The phylogenetic analyses in the present study suggest that the genus Coralliophila is polyphyletic, as C. caribaea seems to be closer related to the Indo-Pacific genus Leptoconchus than its own congeners (Fig. 15; Oliverio and Mariottini, 2001a; Oliverio et al., 2002, 2009). The genus Coralliophila is therefore in need of a taxonomic revision (Oliverio and Gofas, 2006; Oliverio, 2008; Oliverio et al., 2009).
Some overlap was observed between the distributions of intraspecific and interspecific divergence in the ABGD analysis, which is indicative of the absence of a universal threshold within the Coralliophilinae (Collins and Cruickshank, 2013). Only one other threshold value based on an ABGD analysis for muricid gastropods was found in literature: Barco et al. (2013) reported a threshold K2P distance between 0.020 and 0.025 based on a dataset of COI sequences of the genus Ocinebrina Jousseaume, 1880, which is lower than the value found in the present study. In addition, with the threshold value used in the present study, many of the Leptoconchus species included in the ABGD analysis could not be distinguished as separate species. This reinforces the lack of a universal threshold between intraspecific and interspecific divergence.

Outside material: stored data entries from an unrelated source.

Definition ls_remove (m : kmem) (head t : Z) : outcome (kmem * Z) :=
  let! r :=
    (if m (t + bf_last) =? 0 then
       assert! head =? t in
       let head := m (t + bf_next) in
       let m := if head =? 0 then m else kset m (head + bf_last) 0 in
       Ret (m, head)
     else
       assert! negb (head =? t) in
       let m := kset m (m (t + bf_last) + bf_next) (m (t + bf_next)) in
       let m := if m (t + bf_next) =? 0 then m
                else kset m (m (t + bf_next) + bf_last) (m (t + bf_last)) in
       Ret (m, head)) in
  let '(m, head) := r in
  let m := kset m (t + bf_last) 0 in
  let m := kset m (t + bf_next) 0 in
  Ret (m, head).

(** ** The part of a cache both kinds share *)

(** Heads of the three stacks. *)
Record Stacks := mkStacks {
  empty_blk_list : Z;
  free_blk_list : Z;
  full_blk_list : Z;
}.

(** An object from the block on top of the stack of partly used ones. *)
Definition take_object (c : Stacks) (m : kmem) : outcome (option Z * (Stacks * kmem)) :=
  let blk := free_blk_list c in
  let ret := m (blk + bf_head) in
  assert! negb (ret =? 0) in
  let m := kset m (blk + bf_head) (m ret) in
  let m := kset m ret 0 in
  let m := kset m (blk + bf_size) (wadd (m (blk + bf_size)) 1) in
  if m (blk + bf_head) =? 0 then
    let '(m, f) := match ls_pop m (free_blk_list c) with
                   | Some (_, r) => r
                   | None => (m, free_blk_list c)
                   end in
    let '(m, u) := ls_push m (full_blk_list c) blk in
    Ret (Some ret, (mkStacks (empty_blk_list c) f u, m))
  else Ret (Some ret, (c, m)).

(** An object back to its block, which changes stacks when it was full and when
    it becomes empty. *)
Definition give_object (cap : Z) (c : Stacks) (m : kmem) (blk ptr : Z) : outcome (Stacks * kmem) :=
  let m := kset m ptr (m (blk + bf_head)) in
  let m := kset m (blk + bf_head) ptr in
  let! r :=
    (if m (blk + bf_size) =? cap then
       let! r := ls_remove m (full_blk_list c) blk in
       let '(m, u) := r in
       let '(m, f) := ls_push m (free_blk_list c) blk in
       Ret (mkStacks (empty_blk_list c) f u, m)
     else if m (blk + bf_size) =? 1 then
       let! r := ls_remove m (free_blk_list c) blk in
       let '(m, f) := r in
       let '(m, e) := ls_push m (empty_blk_list c) blk in
       Ret (mkStacks e f (full_blk_list c), m)
     else Ret (c, m)) in
  let '(c, m) := r in
  Ret (c, kset m (blk + bf_size) (wsub (m (blk + bf_size)) 1)).

(** A block with no object in use becomes the partly used one. *)
Definition reuse_block (c : Stacks) (m : kmem) : option (Stacks * kmem) :=
  match ls_pop m (empty_blk_list c) with
  | Some (t, (m, e)) =>
      let '(m, f) := ls_push m (free_blk_list c) t in
      Some (mkStacks e f (full_blk_list c), m)
  | None => None
  end.

End LinkedStack.

(** The objects of a block: [cap] of them from [base] on. *)
Definition objects (sz base cap : Z) : list Z := (fun i => base + sz * i) <$> seqZ 0 cap.

(** [for node in free_nodes[1..].iter_mut()]: each object points to the next. *)
Fixpoint link_objects (m : kmem) (last : Z) (nodes : list Z) : kmem * Z :=
  match nodes with
  | [] => (m, last)
  | node :: nodes => link_objects (kset m last node) node nodes
  end.

(** The slice [free_nodes[1..]] of a block without objects is a panic. *)
Definition link_block (m : kmem) (sz base cap : Z) : outcome kmem :=
  assert! 1 <=? cap in
  let '(m, last) := link_objects m base (tail (objects sz base cap)) in
  Ret (kset m last 0).

Section Caches.
Context {C : ConstantsHal} {A : Type} {F : FrameAllocatorHal A}.

(** [SlabBlock::<S>::page_cnt] and [cap] *)
Definition SlabBlock_page_cnt (sz : Z) : Z := next_power_of_two (Z.shiftr (wshl sz 3) PAGE_SIZE_BITS).
Definition SlabBlock_cap (sz : Z) : Z := wshl (SlabBlock_page_cnt sz) PAGE_SIZE_BITS / sz.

Phenotypic plasticity and genetic differentiation
While no host-associated genetic divergence has been observed within C. galea, adaptive genetic polymorphisms may still play a role, and the relative importance of both a genetic basis and phenotypic plasticity to variation in morphology remains unknown (Johnston et al., 2012). Both mechanisms are not mutually exclusive, as both genetic differentiation and phenotypic plasticity are thought to play a role in the adaptation of the snail Littorina saxatilis (Olivi, 1792) to the local habitat (Janson, 1983; Johannesson and Johannesson, 1996; Hollander et al., 2006). Reciprocal transplant experiments of C. galea among different host species showed that current host species was a more important determinant for growth than the native host species, suggesting that phenotypic plasticity plays at least some role in the morphological variation of C. galea (Baums et al., 2003b). Johnston et al. (2012) also attributed difference in growth rates at least partly to phenotypic plasticity. These results suggest that within C. galea, habitat-related phenotypic plasticity is more important than evolutionary divergence, although the intraspecific genetic variation observed within C. caribaea does not preclude a role for phenotypic plasticity within this species.